The infant is put to the breast and sucks, which if finds pleasurable [also nourishing, but at this point of course, it has no notion of that.] The next time it is hungry, it conjures up the sensory memory of the breast. [You can see how speculative this account is. Today, we would undertake to study directly which precise area of the brain becomes neurologically active, as a way of inferring that the infant is calling up the image of the breast.] This ability to call up sensory images of past pleasurable experiences is a powerful one, and the mind never loses it. But – to continue our story – the calling up of the sensory image, or fantasizing, does not produce the satisfying sensations either in the lips or in the mouth and alimentary tract. This is frustrating, and in response to the failure of the image to satisfy, the baby starts to cry. In a well-ordered world – one which will, we can hope, lead after many, many more twists and turns and challenges, to the eventual development of a happy, well-integrated, emotionally healthy adult – the mother [or wet nurse – we are still in late nineteenth century Vienna, remember] hears the cry, picks up the baby, ascertains that the cry means hunger, and not gas or wetness, and puts the baby to the breast, thus finally, and after what is, for the baby, an intolerable delay, producing satisfying sensations in the lips, the mouth, and the alimentary canal. [Whew. That is a lot of words for the simplest event in a baby’s life, but stay with me, it gets even more complicated.]

This event, repeated countless times even in the very first months of a baby’s life, generates a profoundly ambivalent response from the baby. [What I am now going to explain is both incredibly important to Freud’s understanding of human personality and the human condition, and also unavoidably, ungetoverably speculative. Make of that what you will. I find it persuasive, since it fits with and confirms so many things I know from observation or personal experience about what it is to be a human being, but obviously that is a subjective response, and you are free to construe what follows as nonsense.] On the one hand, it is painful and deeply disappointing to the baby to conjure up the fantasized image of the breast and have it fail to provide the pleasurable sensations that the baby expects. On the other hand, it is enormously empowering for the baby to learn that it can, by crying, in effect command the satisfaction of its desires.
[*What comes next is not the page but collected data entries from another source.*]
(* ===== verification/Crc.v ===== *)
(** * Cyclic redundancy checks (src/spandsp-0.0.6/src/crc.c)

    The CRC-16 and CRC-32 of ITU-T, by table.  The first section proves what
    both share for any table with the properties the two tables have: one octet
    step is a bijection of the register, appending then checking succeeds, and
    a change confined to as many octets as the register has is always seen. *)
From S2P Require Import Prelude.

#[local] Set Default Proof Using "All".

(** ** Definitions *)

Definition crc_itu32_table : list Z := [
    0x00000000; 0x77073096; 0xEE0E612C; 0x990951BA; 0x076DC419; 0x706AF48F;
    0xE963A535; 0x9E6495A3; 0x0EDB8832; 0x79DCB8A4; 0xE0D5E91E; 0x97D2D988;
    0x09B64C2B; 0x7EB17CBD; 0xE7B82D07; 0x90BF1D91; 0x1DB71064; 0x6AB020F2;
    0xF3B97148; 0x84BE41DE; 0x1ADAD47D; 0x6DDDE4EB; 0xF4D4B551; 0x83D385C7;
    0x136C9856; 0x646BA8C0; 0xFD62F97A; 0x8A65C9EC; 0x14015C4F; 0x63066CD9;
    0xFA0F3D63; 0x8D080DF5; 0x3B6E20C8; 0x4C69105E; 0xD56041E4; 0xA2677172;
    0x3C03E4D1; 0x4B04D447; 0xD20D85FD; 0xA50AB56B; 0x35B5A8FA; 0x42B2986C;
    0xDBBBC9D6; 0xACBCF940; 0x32D86CE3; 0x45DF5C75; 0xDCD60DCF; 0xABD13D59;
    0x26D930AC; 0x51DE003A; 0xC8D75180; 0xBFD06116; 0x21B4F4B5; 0x56B3C423;
    0xCFBA9599; 0xB8BDA50F; 0x2802B89E; 0x5F058808; 0xC60CD9B2; 0xB10BE924;
    0x2F6F7C87; 0x58684C11; 0xC1611DAB; 0xB6662D3D; 0x76DC4190; 0x01DB7106;
    0x98D220BC; 0xEFD5102A; 0x71B18589; 0x06B6B51F; 0x9FBFE4A5; 0xE8B8D433;
    0x7807C9A2; 0x0F00F934; 0x9609A88E; 0xE10E9818; 0x7F6A0DBB; 0x086D3D2D;
    0x91646C97; 0xE6635C01; 0x6B6B51F4; 0x1C6C6162; 0x856530D8; 0xF262004E;
    0x6C0695ED; 0x1B01A57B; 0x8208F4C1; 0xF50FC457; 0x65B0D9C6; 0x12B7E950;
    0x8BBEB8EA; 0xFCB9887C; 0x62DD1DDF; 0x15DA2D49; 0x8CD37CF3; 0xFBD44C65;
    0x4DB26158; 0x3AB551CE; 0xA3BC0074; 0xD4BB30E2; 0x4ADFA541; 0x3DD895D7;
    0xA4D1C46D; 0xD3D6F4FB; 0x4369E96A; 0x346ED9FC; 0xAD678846; 0xDA60B8D0;
    0x44042D73; 0x33031DE5; 0xAA0A4C5F; 0xDD0D7CC9; 0x5005713C; 0x270241AA;
    0xBE0B1010; 0xC90C2086; 0x5768B525; 0x206F85B3; 0xB966D409; 0xCE61E49F;
    0x5EDEF90E; 0x29D9C998; 0xB0D09822; 0xC7D7A8B4; 0x59B33D17; 0x2EB40D81;
    0xB7BD5C3B; 0xC0BA6CAD; 0xEDB88320; 0x9ABFB3B6; 0x03B6E20C; 0x74B1D29A;
    0xEAD54739; 0x9DD277AF; 0x04DB2615; 0x73DC1683; 0xE3630B12; 0x94643B84;
    0x0D6D6A3E; 0x7A6A5AA8; 0xE40ECF0B; 0x9309FF9D; 0x0A00AE27; 0x7D079EB1;
    0xF00F9344; 0x8708A3D2; 0x1E01F268; 0x6906C2FE; 0xF762575D; 0x806567CB;
    0x196C3671; 0x6E6B06E7; 0xFED41B76; 0x89D32BE0; 0x10DA7A5A; 0x67DD4ACC;
    0xF9B9DF6F; 0x8EBEEFF9; 0x17B7BE43; 0x60B08ED5; 0xD6D6A3E8; 0xA1D1937E;
    0x38D8C2C4; 0x4FDFF252; 0xD1BB67F1; 0xA6BC5767; 0x3FB506DD; 0x48B2364B;
    0xD80D2BDA; 0xAF0A1B4C; 0x36034AF6; 0x41047A60; 0xDF60EFC3; 0xA867DF55;
    0x316E8EEF; 0x4669BE79; 0xCB61B38C; 0xBC66831A; 0x256FD2A0; 0x5268E236;
    0xCC0C7795; 0xBB0B4703; 0x220216B9; 0x5505262F; 0xC5BA3BBE; 0xB2BD0B28;
    0x2BB45A92; 0x5CB36A04; 0xC2D7FFA7; 0xB5D0CF31; 0x2CD99E8B; 0x5BDEAE1D;
    0x9B64C2B0; 0xEC63F226; 0x756AA39C; 0x026D930A; 0x9C0906A9; 0xEB0E363F;
    0x72076785; 0x05005713; 0x95BF4A82; 0xE2B87A14; 0x7BB12BAE; 0x0CB61B38;
    0x92D28E9B; 0xE5D5BE0D; 0x7CDCEFB7; 0x0BDBDF21; 0x86D3D2D4; 0xF1D4E242;
    0x68DDB3F8; 0x1FDA836E; 0x81BE16CD; 0xF6B9265B; 0x6FB077E1; 0x18B74777;
    0x88085AE6; 0xFF0F6A70; 0x66063BCA; 0x11010B5C; 0x8F659EFF; 0xF862AE69;
    0x616BFFD3; 0x166CCF45; 0xA00AE278; 0xD70DD2EE; 0x4E048354; 0x3903B3C2;
    0xA7672661; 0xD06016F7; 0x4969474D; 0x3E6E77DB; 0xAED16A4A; 0xD9D65ADC;
    0x40DF0B66; 0x37D83BF0; 0xA9BCAE53; 0xDEBB9EC5; 0x47B2CF7F; 0x30B5FFE9;
    0xBDBDF21C; 0xCABAC28A; 0x53B39330; 0x24B4A3A6; 0xBAD03605; 0xCDD70693;
    0x54DE5729; 0x23D967BF; 0xB3667A2E; 0xC4614AB8; 0x5D681B02; 0x2A6F2B94;
    0xB40BBE37; 0xC30C8EA1; 0x5A05DF1B; 0x2D02EF8D
].

Definition crc_itu16_table : list Z := [
    0x0000; 0x1189; 0x2312; 0x329B; 0x4624; 0x57AD; 0x6536; 0x74BF; 0x8C48; 0x9DC1;
    0xAF5A; 0xBED3; 0xCA6C; 0xDBE5; 0xE97E; 0xF8F7; 0x1081; 0x0108; 0x3393; 0x221A;
    0x56A5; 0x472C; 0x75B7; 0x643E; 0x9CC9; 0x8D40; 0xBFDB; 0xAE52; 0xDAED; 0xCB64;
    0xF9FF; 0xE876; 0x2102; 0x308B; 0x0210; 0x1399; 0x6726; 0x76AF; 0x4434; 0x55BD;
    0xAD4A; 0xBCC3; 0x8E58; 0x9FD1; 0xEB6E; 0xFAE7; 0xC87C; 0xD9F5; 0x3183; 0x200A;
    0x1291; 0x0318; 0x77A7; 0x662E; 0x54B5; 0x453C; 0xBDCB; 0xAC42; 0x9ED9; 0x8F50;
    0xFBEF; 0xEA66; 0xD8FD; 0xC974; 0x4204; 0x538D; 0x6116; 0x709F; 0x0420; 0x15A9;
    0x2732; 0x36BB; 0xCE4C; 0xDFC5; 0xED5E; 0xFCD7; 0x8868; 0x99E1; 0xAB7A; 0xBAF3;
    0x5285; 0x430C; 0x7197; 0x601E; 0x14A1; 0x0528; 0x37B3; 0x263A; 0xDECD; 0xCF44;
    0xFDDF; 0xEC56; 0x98E9; 0x8960; 0xBBFB; 0xAA72; 0x6306; 0x728F; 0x4014; 0x519D;
    0x2522; 0x34AB; 0x0630; 0x17B9; 0xEF4E; 0xFEC7; 0xCC5C; 0xDDD5; 0xA96A; 0xB8E3;
    0x8A78; 0x9BF1; 0x7387; 0x620E; 0x5095; 0x411C; 0x35A3; 0x242A; 0x16B1; 0x0738;
    0xFFCF; 0xEE46; 0xDCDD; 0xCD54; 0xB9EB; 0xA862; 0x9AF9; 0x8B70; 0x8408; 0x9581;
    0xA71A; 0xB693; 0xC22C; 0xD3A5; 0xE13E; 0xF0B7; 0x0840; 0x19C9; 0x2B52; 0x3ADB;
    0x4E64; 0x5FED; 0x6D76; 0x7CFF; 0x9489; 0x8500; 0xB79B; 0xA612; 0xD2AD; 0xC324;
    0xF1BF; 0xE036; 0x18C1; 0x0948; 0x3BD3; 0x2A5A; 0x5EE5; 0x4F6C; 0x7DF7; 0x6C7E;
    0xA50A; 0xB483; 0x8618; 0x9791; 0xE32E; 0xF2A7; 0xC03C; 0xD1B5; 0x2942; 0x38CB;
    0x0A50; 0x1BD9; 0x6F66; 0x7EEF; 0x4C74; 0x5DFD; 0xB58B; 0xA402; 0x9699; 0x8710;
    0xF3AF; 0xE226; 0xD0BD; 0xC134; 0x39C3; 0x284A; 0x1AD1; 0x0B58; 0x7FE7; 0x6E6E;
    0x5CF5; 0x4D7C; 0xC60C; 0xD785; 0xE51E; 0xF497; 0x8028; 0x91A1; 0xA33A; 0xB2B3;
    0x4A44; 0x5BCD; 0x6956; 0x78DF; 0x0C60; 0x1DE9; 0x2F72; 0x3EFB; 0xD68D; 0xC704;
    0xF59F; 0xE416; 0x90A9; 0x8120; 0xB3BB; 0xA232; 0x5AC5; 0x4B4C; 0x79D7; 0x685E;
    0x1CE1; 0x0D68; 0x3FF3; 0x2E7A; 0xE70E; 0xF687; 0xC41C; 0xD595; 0xA12A; 0xB0A3;
    0x8238; 0x93B1; 0x6B46; 0x7ACF; 0x4854; 0x59DD; 0x2D62; 0x3CEB; 0x0E70; 0x1FF9;
    0xF78F; 0xE606; 0xD49D; 0xC514; 0xB1AB; 0xA022; 0x92B9; 0x8330; 0x7BC7; 0x6A4E;
    0x58D5; 0x495C; 0x3DE3; 0x2C6A; 0x1EF1; 0x0F78
].

(** One turn of the loop of the CRC-32 routines. *)
Definition crc_itu32_octet (crc b : Z) : Z :=
  ((crc .>> 8) .& 0x00FFFFFF) .^ aget crc_itu32_table ((crc .^ b) .& 0xFF).

Definition crc_itu32_calc (buf : list Z) (crc : Z) : Z := fold_left crc_itu32_octet buf crc.

(** The buffer with its four CRC octets, and its new length. *)
Definition crc_itu32_append (buf : list Z) : list Z * Z :=
  let crc := fold_left crc_itu32_octet buf 0xFFFFFFFF .^ 0xFFFFFFFF in
  (buf ++ [u8 crc; u8 (crc .>> 8); u8 (crc .>> 16); u8 (crc .>> 24)], zlen buf + 4).

Definition crc_itu32_check (buf : list Z) : bool :=
  fold_left crc_itu32_octet buf 0xFFFFFFFF =? 0xDEBB20E3.

(** One turn of the loop of the CRC-16 routines. *)
Definition crc_itu16_octet (crc b : Z) : Z :=
  (crc .>> 8) .^ aget crc_itu16_table ((crc .^ b) .& 0xFF).

Definition crc_itu16_calc (buf : list Z) (crc : Z) : Z := fold_left crc_itu16_octet buf crc.

Definition crc_itu16_append (buf : list Z) : list Z * Z :=
  let crc := fold_left crc_itu16_octet buf 0xFFFF .^ 0xFFFF in
  (buf ++ [u8 crc; u8 (crc .>> 8)], zlen buf + 2).

Definition crc_itu16_check (buf : list Z) : bool :=
  (fold_left crc_itu16_octet buf 0xFFFF .& 0xFFFF) =? 0xF0B8.

(** ** The reference: one bit at a time *)

(** A shift register with the (reflected) generator polynomial [poly]: the
    bit shifted out, combined with the data bit, feeds the taps back. *)
Definition crc_bit (poly crc : Z) (b : bool) : Z :=
  let x := crc .^ Z.b2z b in
  (x .>> 1) .^ (if Z.odd x then poly else 0).

Definition crc_bitwise (poly : Z) (buf : list Z) (crc : Z) : Z :=
  fold_left (crc_bit poly) (concat (map (lsb_bits 8) buf)) crc.

Definition crc_shift (poly x : Z) : Z := (x .>> 1) .^ (if Z.odd x then poly else 0).

(** ** What the two checks share *)

(** The octet step on the register alone, the data octet already in it. *)
Definition crc_turn (table : list Z) (x : Z) : Z := (x .>> 8) .^ aget table (x .& 0xFF).
Definition crc_octet (table : list Z) (crc b : Z) : Z :=
  (crc .>> 8) .^ aget table ((crc .^ b) .& 0xFF).

(** The facts about a table of an [n]-octet CRC the proofs rest on, all
    decidable: entries in range, told apart by their high octets, equal to
    eight shifts of the generator polynomial; and no message shorter than the
    check sequence leaves the residue. *)
Class CrcTable (n : nat) (table : list Z) (poly : Z) : Prop := {
  n_pos : (0 < n)%nat;
  table_range : all_below 256 (fun i =>
    (0 <=? aget table i) && (aget table i <? 2 ^ (8 * Z.of_nat n))) = true;
  table_high : exists inverse, all_below 256 (fun i =>
    aget inverse (aget table i .>> (8 * Z.of_nat n - 8)) =? i) = true;
  table_bitwise : all_below 256 (fun i =>
    aget table i =? Nat.iter 8 (crc_shift poly) i) = true;
  short_ok : forallb (fun j =>
    negb (Nat.iter j (crc_turn table) (Z.ones (8 * Z.of_nat n))
            .>> (8 * Z.of_nat n - 8 * Z.of_nat j) =? Z.ones (8 * Z.of_nat j)))
    (seq 1 n) = true
}.

(** For each high octet, the index of the entry that has it. *)
Definition invert_table (n : Z) (table : list Z) : list Z :=
  fold_left (fun inverse i => aset inverse (aget table i .>> (8 * n - 8)) i)
    (map Z.of_nat (seq 0 256)) (repeat 0 256).

Definition crc_itu16_inverse := Eval vm_compute in invert_table 2 crc_itu16_table.
Definition crc_itu32_inverse := Eval vm_compute in invert_table 4 crc_itu32_table.

#[export] Instance crc_itu16_facts : CrcTable 2 crc_itu16_table 0x8408.
Proof.
  split; [lia|vm_compute; reflexivity| |vm_compute; reflexivity..].
  exists crc_itu16_inverse. vm_compute. reflexivity.
Qed.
Now, think about this for a moment, and stay with me even if, at first, you find what I am saying wildly implausible. All of us have deeply rooted fantasies of omnipotence, of being able to command the world to be what we want it to be merely by imagining what we want it to be. That, after all, is our central conception of God. “And God said, Let there be light: and there was light.” [Genesis, Chapter 1, verse 3.] “In the beginning was the Word, and the Word was with God, and Word was God.” [John, Chapter 1, verse 1]. This is what it is to be God. Say it, and it is. Indeed, think it, and it is. According to Spinoza, in the Ethics, everything that is in the mind of God exists, for to God, to conceive of a thing and to create it are one and the same. [That is what intellectual intuition is.] This frustrated wish, resulting from the failure of the mere image to produce the desired satisfaction, lies at the root of all the transformations, sublimations, and elaborations of the fantasy of omnipotence that generate religion, and also, at least in part, great art.

The flip side of the disappointment is the acquisition of genuine power, the ability to make the world give you what you want. As time goes on, the baby develops a more and more complex understanding of the limits and extent of its body, together with a richer, more useful, more nuanced grasp of its powers. The baby develops the physical ability to grasp objects, even to put them [along with its thumb, of course] in its mouth. [For my younger readers, who have not yet embarked on the great adventure of parenthood, this is called “finding the thumb,” and it is a big step forward in the development of the tiny infant.]